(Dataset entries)
━━━━━━━━━━━━━━━━
Lemma Restore_Snapshot kv kv0 :
  Restore (Snapshot kv) kv0 = Some (mkKVServer (cache kv) (compactDupTab (clientMap kv))).
Proof.
  unfold Restore, Snapshot. destruct (Z.eqb_spec (go_len (gob_encode (cache kv, compactDupTab (clientMap kv)))) 0) as [E|].
  - unfold go_len in E. pose proof (gob_encode_nonempty (cache kv, compactDupTab (clientMap kv))) as H.
    destruct (gob_encode _); [done|simpl in E; lia].
  - by rewrite gob_decode_encode.
Qed.

Lemma compact_ok kv :
  kv_wf kv → kv_wf (mkKVServer (cache kv) (compactDupTab (clientMap kv))) ∧
    kv_equiv (mkKVServer (cache kv) (compactDupTab (clientMap kv))) kv.
Proof.
  intros Hw. split.
  - intros c d. simpl. unfold compactDupTab. rewrite lookup_fmap_Some. intros (d0 & <- & Hd).
    destruct (Hw c d0 Hd) as [Hm Hk]. split; simpl; [done|]. intros seq x Hx.
    destruct (decide (MaxSeqNum d0 - 9 ≤ seq)); [|lia]. rewrite recentReplies_lookup in Hx by done. by eapply Hk.
  - split; [done|]. intros c. simpl. unfold compactDupTab. rewrite lookup_fmap.
    destruct (clientMap kv !! c) as [d|] eqn:E; constructor. split; [done|]. simpl. intros seq Hs.
    apply recentReplies_lookup; [by apply (Hw c)|done].
Qed.

(** The service keeps the promises of a state machine. *)
#[export, refine] Instance kv_machine_laws : StateMachineLaws KVServer any RaftReplyMsg := {|
  sm_wf := kv_wf;
  sm_equiv := kv_equiv;
  sm_fresh := fresh
|}.
Proof.
  - apply map_Forall_empty.
  - intros req s s0 W W0 Q Hf. destruct (DoOp_equiv req s s0 Q Hf) as [Ea Q'].
    exists (DoOp req s).1, (DoOp req s0).1, (DoOp req s).2. simpl. rewrite Ea at 2.
    split_and!; [by destruct (DoOp req s)|by destruct (DoOp req s0)| | |done].
    + apply DoOp_wf; [done|]. by eapply fresh_equiv.
    + by apply DoOp_wf.
  - intros s s0 W. simpl. rewrite Restore_Snapshot. eexists. split; [done|]. by apply compact_ok.
Defined.
End snapshot_laws.

(** ** Exactly-once execution *)

Definition run_ops (reqs : list any) (kv : KVServer) : KVServer := foldl (λ kv q, (DoOp q kv).1) kv reqs.

(** Every request of the client of [r] in [reqs] is at most [d] ahead of [r]. *)
Definition within (d : Z) (r : RaftReqMsg) (reqs : list any) : Prop :=
  Forall (λ q, ∀ r', raftReq_of q = Some r' → rq_ClientId r' = rq_ClientId r → rq_SeqNum r' ≤ rq_SeqNum r + d) reqs.

Definition known_command (r : RaftReqMsg) : Prop := rq_Command r = GetMethod ∨ rq_Command r = PutMethod.

Lemma execute_known r c : known_command r → is_Some (execute r c).
Proof.
  intros Hk. unfold execute. destruct (decide (rq_Command r = GetMethod)); [by eexists|].
  rewrite decide_True by (by destruct Hk). destruct (c !! rq_Key r); case_match; by eexists.
Qed.

Lemma remember_self r reply d : Replies (remember r reply d) !! rq_SeqNum r = Some reply.
Proof.
  destruct d as [d|]; simpl; [|apply lookup_singleton_eq].
  destruct (_ <? _); simpl; [|apply lookup_insert_eq]. rewrite map_lookup_filter_Some, lookup_insert_eq. split; [done|]. lia.
Qed.

Lemma remember_keeps r reply d seq x :
  Replies d !! seq = Some x → rq_SeqNum r ≠ seq → rq_SeqNum r ≤ seq + 100 →
  Replies (remember r reply (Some d)) !! seq = Some x.
Proof.
  intros Hx Hne Hle. simpl. destruct (_ <? _); simpl; [|by rewrite lookup_insert_ne].
  rewrite map_lookup_filter_Some, lookup_insert_ne by done. split; [done|]. lia.
Qed.

(** A cached reply survives every request that is not too far ahead. *)
Lemma DoOp_keeps r a q kv :
  (∀ r', raftReq_of q = Some r' → rq_ClientId r' = rq_ClientId r → rq_SeqNum r' ≤ rq_SeqNum r + 100) →
  duplicate r kv = Some a → duplicate r (DoOp q kv).1 = Some a.
Proof.
  intros Hq Ha. unfold DoOp. destruct (raftReq_of q) as [r'|]; [|done].
  destruct (duplicate r' kv) as [b|] eqn:Eb; [done|]. destruct (execute r' (cache kv)) as [[c reply]|]; [|done].
  unfold duplicate in *. simpl. destruct (decide (rq_ClientId r' = rq_ClientId r)) as [Ec|Hc]; [|by rewrite lookup_insert_ne].
  rewrite Ec, lookup_insert_eq in *. destruct (clientMap kv !! rq_ClientId r) as [d|]; [|done]. simpl in *.
  apply remember_keeps; [done| |by apply Hq]. intros E. rewrite E in Eb. congruence.
Qed.

Lemma run_ops_keeps r a reqs kv :
  within 100 r reqs → duplicate r kv = Some a → duplicate r (run_ops reqs kv) = Some a.
Proof.
  intros Hw. revert kv. induction Hw as [|q reqs Hq _ IH]; intros kv Ha; [done|]. simpl. apply IH. by apply DoOp_keeps.
Qed.

Lemma DoOp_duplicate r a kv : duplicate r kv = Some a → DoOp (AnyVal r) kv = (kv, a).
Proof. intros E. unfold DoOp. simpl. by rewrite E. Qed.

Lemma DoOp_cached r kv : known_command r → duplicate r (DoOp (AnyVal r) kv).1 = Some (DoOp (AnyVal r) kv).2.
Proof.
  intros Hk. unfold DoOp. simpl. destruct (duplicate r kv) as [b|] eqn:Eb; [done|].
  destruct (execute_known r (cache kv) Hk) as [[c reply] ->]. simpl. unfold duplicate. simpl. rewrite lookup_insert_eq. simpl.
  apply remember_self.
Qed.

(** C15 (Exactly once).  Executing a Get or Put again, after any other requests of
    which those of the same client are at most 100 ahead, changes nothing and
    gives the reply of the first execution. *)
Theorem doop_exactly_once r reqs kv :
  known_command r → within 100 r reqs →
  DoOp (AnyVal r) (run_ops reqs (DoOp (AnyVal r) kv).1) =
    (run_ops reqs (DoOp (AnyVal r) kv).1, (DoOp (AnyVal r) kv).2).
Proof. intros Hk Hw. apply DoOp_duplicate, run_ops_keeps; [done|]. by apply DoOp_cached. Qed.

(** ** The sequential model *)

Definition abs (k : string) (kv : KVServer) : KvState :=
  match cache kv !! k with Some p => mkKvState (Value p) (Version p) | None => KvInit end.

Definition model_input (r : RaftReqMsg) : KvInput :=
  mkKvInput (if decide (rq_Command r = PutMethod) then 1 else 0) (rq_Key r) (rq_Value r) (rq_Version r).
━━━━━━━━━━━━━━━━
_EXERCISE AIM_
Set out exactly the run of lines that begins at the line holding "match cache kv" and ends at the last line of the data.

_THE ANSWER_
  match cache kv !! k with Some p => mkKvState (Value p) (Version p) | None => KvInit end.

Definition model_input (r : RaftReqMsg) : KvInput :=
  mkKvInput (if decide (rq_Command r = PutMethod) then 1 else 0) (rq_Key r) (rq_Value r) (rq_Version r).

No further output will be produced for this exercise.